▶ Your task
Work through the data below and copy out every line where "that" is found.
*** Opening of Extracted information ***
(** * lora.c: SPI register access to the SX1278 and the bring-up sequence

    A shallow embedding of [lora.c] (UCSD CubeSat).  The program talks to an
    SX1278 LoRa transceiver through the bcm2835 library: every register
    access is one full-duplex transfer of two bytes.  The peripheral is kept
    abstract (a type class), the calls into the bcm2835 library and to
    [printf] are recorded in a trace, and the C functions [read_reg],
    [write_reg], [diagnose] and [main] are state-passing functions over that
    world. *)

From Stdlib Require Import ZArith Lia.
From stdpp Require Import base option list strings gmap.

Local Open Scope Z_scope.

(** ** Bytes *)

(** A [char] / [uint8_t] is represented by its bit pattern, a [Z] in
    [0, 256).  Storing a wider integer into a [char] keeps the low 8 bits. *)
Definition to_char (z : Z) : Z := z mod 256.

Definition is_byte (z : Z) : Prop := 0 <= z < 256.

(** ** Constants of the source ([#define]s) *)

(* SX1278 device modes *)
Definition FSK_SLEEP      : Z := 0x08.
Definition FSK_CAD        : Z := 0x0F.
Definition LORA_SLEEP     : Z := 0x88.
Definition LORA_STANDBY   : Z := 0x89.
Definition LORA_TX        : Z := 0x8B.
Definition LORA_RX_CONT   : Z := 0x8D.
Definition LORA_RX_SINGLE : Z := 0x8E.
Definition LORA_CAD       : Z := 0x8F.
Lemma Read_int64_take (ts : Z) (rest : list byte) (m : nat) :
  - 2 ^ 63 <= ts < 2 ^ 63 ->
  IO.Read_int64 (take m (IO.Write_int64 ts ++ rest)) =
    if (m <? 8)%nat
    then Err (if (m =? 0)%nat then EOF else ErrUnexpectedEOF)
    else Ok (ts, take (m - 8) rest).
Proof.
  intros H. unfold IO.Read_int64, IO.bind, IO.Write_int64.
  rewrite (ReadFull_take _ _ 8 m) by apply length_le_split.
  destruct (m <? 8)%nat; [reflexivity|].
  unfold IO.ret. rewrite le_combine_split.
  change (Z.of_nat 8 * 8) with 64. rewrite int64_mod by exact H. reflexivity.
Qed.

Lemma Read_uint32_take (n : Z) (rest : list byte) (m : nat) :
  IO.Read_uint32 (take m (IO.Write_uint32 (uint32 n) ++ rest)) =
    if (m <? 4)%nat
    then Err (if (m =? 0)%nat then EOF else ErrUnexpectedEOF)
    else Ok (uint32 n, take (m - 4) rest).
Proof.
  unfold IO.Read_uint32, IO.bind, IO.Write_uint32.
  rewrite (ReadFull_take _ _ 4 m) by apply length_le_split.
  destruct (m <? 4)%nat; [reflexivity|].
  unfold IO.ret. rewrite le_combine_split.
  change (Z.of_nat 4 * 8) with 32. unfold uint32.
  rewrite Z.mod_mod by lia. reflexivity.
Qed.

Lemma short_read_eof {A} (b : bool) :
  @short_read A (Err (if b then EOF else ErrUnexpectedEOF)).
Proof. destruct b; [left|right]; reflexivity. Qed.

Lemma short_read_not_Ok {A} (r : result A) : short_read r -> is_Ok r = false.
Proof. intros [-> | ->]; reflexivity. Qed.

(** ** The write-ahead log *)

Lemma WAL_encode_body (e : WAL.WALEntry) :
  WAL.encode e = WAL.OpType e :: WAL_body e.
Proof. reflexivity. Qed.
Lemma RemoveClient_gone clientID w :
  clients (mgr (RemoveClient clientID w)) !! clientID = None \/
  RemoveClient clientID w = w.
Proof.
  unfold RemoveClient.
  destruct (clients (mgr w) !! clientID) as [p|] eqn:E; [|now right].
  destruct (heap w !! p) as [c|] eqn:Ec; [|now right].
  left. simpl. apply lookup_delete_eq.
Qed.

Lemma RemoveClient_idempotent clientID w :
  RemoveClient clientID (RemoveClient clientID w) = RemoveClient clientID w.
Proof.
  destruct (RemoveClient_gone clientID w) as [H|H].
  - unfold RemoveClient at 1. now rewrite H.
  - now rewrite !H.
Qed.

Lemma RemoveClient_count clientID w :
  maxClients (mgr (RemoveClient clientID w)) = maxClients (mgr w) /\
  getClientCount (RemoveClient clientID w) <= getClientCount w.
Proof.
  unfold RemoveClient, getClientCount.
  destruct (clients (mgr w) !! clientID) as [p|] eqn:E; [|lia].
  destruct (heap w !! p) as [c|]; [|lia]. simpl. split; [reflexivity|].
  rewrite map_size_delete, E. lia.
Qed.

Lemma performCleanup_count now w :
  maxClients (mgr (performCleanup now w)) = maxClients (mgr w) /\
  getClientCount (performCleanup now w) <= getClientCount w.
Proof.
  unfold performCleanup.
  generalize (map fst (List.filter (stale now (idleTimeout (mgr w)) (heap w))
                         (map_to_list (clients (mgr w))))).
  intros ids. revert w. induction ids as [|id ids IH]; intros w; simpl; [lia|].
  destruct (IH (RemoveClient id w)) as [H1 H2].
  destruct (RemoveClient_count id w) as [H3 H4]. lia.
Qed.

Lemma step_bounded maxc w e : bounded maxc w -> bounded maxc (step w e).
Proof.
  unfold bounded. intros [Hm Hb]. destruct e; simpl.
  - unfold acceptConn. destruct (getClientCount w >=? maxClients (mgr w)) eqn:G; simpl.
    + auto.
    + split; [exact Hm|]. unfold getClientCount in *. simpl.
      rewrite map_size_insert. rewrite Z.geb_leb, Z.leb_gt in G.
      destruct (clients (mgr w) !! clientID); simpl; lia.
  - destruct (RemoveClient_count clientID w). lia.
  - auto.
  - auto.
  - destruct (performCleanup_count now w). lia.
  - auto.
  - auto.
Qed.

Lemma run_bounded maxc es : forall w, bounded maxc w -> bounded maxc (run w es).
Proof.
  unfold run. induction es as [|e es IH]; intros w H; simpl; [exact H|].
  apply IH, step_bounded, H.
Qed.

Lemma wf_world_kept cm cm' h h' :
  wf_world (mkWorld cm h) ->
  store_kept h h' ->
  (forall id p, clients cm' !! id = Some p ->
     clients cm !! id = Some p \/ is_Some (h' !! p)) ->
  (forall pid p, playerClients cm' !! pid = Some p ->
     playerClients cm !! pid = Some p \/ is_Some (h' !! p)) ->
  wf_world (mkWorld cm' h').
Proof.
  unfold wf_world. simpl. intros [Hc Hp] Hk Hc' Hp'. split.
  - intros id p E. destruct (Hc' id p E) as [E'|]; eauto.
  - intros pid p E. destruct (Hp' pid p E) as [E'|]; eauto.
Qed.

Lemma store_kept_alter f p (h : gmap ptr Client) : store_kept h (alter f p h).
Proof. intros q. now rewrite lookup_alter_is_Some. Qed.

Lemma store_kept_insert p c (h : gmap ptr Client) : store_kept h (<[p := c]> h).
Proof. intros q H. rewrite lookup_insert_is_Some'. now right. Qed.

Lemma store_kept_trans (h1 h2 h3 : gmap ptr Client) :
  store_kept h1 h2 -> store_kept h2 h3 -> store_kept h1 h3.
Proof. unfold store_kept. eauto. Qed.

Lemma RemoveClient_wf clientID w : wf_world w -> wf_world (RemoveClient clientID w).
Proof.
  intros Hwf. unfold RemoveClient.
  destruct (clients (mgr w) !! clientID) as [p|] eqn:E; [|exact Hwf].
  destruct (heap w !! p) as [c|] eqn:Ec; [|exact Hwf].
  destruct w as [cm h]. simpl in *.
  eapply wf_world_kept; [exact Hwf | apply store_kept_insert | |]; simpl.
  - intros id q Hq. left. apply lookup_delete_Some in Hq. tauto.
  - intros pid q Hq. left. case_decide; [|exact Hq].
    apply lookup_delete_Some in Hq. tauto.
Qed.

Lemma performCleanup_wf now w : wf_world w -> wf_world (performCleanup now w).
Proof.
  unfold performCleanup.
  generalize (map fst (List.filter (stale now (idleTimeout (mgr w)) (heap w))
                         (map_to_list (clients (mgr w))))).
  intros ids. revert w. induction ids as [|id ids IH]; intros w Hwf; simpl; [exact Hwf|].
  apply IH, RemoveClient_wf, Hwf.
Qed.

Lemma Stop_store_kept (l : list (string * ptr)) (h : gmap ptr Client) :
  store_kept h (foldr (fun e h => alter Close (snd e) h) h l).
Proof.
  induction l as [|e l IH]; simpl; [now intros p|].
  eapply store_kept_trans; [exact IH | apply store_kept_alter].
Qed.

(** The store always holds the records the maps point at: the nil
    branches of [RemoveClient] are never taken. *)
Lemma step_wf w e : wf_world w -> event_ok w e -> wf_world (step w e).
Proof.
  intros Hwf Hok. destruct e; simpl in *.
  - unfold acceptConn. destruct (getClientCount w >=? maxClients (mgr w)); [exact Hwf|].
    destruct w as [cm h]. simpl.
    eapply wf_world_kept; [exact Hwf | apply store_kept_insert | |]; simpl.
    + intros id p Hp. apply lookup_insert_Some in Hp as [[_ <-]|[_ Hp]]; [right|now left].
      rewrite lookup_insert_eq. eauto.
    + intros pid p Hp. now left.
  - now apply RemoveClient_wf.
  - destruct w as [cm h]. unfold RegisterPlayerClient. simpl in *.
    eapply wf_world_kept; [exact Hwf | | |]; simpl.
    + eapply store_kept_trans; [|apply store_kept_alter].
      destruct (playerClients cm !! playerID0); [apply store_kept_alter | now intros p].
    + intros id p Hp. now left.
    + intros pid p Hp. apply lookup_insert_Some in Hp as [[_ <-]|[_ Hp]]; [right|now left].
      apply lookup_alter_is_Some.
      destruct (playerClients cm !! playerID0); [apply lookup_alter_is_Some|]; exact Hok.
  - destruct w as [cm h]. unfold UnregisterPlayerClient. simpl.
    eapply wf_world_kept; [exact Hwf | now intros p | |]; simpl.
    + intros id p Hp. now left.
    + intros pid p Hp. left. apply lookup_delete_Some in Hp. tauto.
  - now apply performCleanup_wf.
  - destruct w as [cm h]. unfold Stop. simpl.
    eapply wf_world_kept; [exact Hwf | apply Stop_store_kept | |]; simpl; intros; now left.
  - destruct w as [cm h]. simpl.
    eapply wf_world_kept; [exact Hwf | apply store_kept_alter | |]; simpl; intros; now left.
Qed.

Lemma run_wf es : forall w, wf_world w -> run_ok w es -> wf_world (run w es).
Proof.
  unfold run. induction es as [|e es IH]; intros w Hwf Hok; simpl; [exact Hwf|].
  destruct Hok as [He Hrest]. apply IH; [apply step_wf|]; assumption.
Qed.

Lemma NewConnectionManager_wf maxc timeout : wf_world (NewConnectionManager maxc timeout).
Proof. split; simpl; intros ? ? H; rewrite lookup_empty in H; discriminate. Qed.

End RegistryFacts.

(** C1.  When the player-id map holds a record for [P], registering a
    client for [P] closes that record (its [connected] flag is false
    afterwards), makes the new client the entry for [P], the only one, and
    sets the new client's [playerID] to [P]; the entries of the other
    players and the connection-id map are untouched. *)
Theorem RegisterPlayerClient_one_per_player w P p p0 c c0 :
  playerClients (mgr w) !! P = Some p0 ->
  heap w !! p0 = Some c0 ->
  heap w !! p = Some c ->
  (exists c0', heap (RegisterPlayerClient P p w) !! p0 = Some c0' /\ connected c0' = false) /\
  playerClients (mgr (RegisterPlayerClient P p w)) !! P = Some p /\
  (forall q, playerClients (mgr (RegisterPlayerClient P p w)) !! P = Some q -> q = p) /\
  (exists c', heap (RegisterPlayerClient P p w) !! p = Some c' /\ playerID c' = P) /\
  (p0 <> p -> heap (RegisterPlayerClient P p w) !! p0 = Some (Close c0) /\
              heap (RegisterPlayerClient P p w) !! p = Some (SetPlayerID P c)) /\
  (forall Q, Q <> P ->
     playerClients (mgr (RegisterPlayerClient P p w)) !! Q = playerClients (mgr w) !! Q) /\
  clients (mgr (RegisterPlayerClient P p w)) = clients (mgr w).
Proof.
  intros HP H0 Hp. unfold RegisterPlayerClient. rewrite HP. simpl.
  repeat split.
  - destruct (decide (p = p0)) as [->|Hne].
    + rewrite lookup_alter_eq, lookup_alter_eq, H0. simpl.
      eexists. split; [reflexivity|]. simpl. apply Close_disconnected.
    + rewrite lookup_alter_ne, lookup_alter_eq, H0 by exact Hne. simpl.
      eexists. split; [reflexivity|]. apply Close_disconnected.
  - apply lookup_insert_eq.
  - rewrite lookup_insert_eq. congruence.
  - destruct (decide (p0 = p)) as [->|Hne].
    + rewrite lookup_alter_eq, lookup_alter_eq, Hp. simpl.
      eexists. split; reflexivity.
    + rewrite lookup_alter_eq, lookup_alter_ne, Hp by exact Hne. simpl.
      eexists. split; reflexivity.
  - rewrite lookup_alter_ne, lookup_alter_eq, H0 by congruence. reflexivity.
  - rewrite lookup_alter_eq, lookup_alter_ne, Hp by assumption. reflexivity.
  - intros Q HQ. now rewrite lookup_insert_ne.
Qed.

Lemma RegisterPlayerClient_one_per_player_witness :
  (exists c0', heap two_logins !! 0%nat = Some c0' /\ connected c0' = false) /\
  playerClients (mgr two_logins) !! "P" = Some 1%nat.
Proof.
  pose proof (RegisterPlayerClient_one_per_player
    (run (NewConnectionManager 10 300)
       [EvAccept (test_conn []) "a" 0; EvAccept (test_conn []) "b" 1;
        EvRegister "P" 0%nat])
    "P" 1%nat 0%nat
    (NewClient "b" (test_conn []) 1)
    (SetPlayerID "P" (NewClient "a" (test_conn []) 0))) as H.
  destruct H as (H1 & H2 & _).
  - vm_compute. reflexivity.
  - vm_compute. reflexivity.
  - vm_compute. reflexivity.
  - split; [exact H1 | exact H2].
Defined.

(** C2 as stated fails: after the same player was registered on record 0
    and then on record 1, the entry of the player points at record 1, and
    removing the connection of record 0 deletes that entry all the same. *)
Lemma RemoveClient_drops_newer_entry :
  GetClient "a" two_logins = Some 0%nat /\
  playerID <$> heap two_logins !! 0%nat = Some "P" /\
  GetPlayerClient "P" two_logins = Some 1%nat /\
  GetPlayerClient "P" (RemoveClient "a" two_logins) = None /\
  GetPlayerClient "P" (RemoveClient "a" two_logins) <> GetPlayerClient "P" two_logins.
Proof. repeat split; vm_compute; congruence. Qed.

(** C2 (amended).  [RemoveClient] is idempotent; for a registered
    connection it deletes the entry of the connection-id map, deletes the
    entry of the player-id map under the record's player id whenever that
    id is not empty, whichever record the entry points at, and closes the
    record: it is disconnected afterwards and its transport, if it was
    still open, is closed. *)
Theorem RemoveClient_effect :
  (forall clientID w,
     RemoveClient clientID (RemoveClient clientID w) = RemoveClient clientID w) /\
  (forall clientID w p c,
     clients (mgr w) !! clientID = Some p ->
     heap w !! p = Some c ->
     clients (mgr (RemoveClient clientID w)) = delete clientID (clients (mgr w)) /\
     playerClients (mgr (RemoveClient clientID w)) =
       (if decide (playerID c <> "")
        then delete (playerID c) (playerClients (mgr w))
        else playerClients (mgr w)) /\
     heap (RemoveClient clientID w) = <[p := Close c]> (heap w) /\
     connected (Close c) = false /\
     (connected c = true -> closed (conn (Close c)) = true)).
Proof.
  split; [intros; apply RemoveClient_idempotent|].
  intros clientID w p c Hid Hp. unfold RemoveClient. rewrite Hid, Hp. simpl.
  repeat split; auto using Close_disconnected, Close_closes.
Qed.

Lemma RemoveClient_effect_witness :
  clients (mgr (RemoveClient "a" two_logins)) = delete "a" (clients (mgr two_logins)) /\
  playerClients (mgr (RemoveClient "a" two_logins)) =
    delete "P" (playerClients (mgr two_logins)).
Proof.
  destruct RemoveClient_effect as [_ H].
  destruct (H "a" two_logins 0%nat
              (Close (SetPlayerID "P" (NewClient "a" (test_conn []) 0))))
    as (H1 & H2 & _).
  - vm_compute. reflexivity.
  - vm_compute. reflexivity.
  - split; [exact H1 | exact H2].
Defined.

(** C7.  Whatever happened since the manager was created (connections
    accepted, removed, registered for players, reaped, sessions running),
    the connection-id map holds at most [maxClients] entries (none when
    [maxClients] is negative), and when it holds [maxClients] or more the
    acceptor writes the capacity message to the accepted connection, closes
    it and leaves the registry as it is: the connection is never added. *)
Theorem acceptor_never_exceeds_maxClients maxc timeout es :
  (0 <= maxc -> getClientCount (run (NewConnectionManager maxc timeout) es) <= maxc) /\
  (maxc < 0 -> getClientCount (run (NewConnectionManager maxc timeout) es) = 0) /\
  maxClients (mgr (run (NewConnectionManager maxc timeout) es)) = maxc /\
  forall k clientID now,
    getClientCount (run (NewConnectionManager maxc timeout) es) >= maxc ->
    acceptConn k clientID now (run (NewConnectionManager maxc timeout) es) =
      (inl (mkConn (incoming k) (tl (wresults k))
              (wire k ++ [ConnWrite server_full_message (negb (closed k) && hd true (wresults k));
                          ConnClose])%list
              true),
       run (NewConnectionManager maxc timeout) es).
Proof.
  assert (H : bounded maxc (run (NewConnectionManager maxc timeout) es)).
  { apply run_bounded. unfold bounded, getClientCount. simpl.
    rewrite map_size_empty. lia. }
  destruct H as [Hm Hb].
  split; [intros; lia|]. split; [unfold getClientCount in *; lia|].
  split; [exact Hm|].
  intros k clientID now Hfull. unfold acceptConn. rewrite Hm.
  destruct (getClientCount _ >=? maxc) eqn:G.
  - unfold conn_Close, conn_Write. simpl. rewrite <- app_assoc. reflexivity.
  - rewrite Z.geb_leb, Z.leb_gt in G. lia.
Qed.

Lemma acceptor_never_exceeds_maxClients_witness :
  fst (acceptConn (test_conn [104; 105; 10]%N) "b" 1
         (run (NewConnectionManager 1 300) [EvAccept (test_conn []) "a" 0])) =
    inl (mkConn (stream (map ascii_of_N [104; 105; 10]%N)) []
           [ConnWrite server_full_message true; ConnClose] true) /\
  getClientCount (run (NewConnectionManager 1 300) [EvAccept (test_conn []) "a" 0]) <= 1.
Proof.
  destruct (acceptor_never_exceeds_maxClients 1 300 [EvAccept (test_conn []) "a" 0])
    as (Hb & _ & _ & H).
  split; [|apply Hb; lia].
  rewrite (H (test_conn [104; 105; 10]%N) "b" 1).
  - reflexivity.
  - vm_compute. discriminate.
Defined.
*** Close of Extracted information ***
▶ Solution
    [write_reg], [diagnose] and [main] are state-passing functions over that
    client for [P] closes that record (its [connected] flag is false
    removing the connection of record 0 deletes that entry all the same. *)
    entry of the player-id map under the record's player id whenever that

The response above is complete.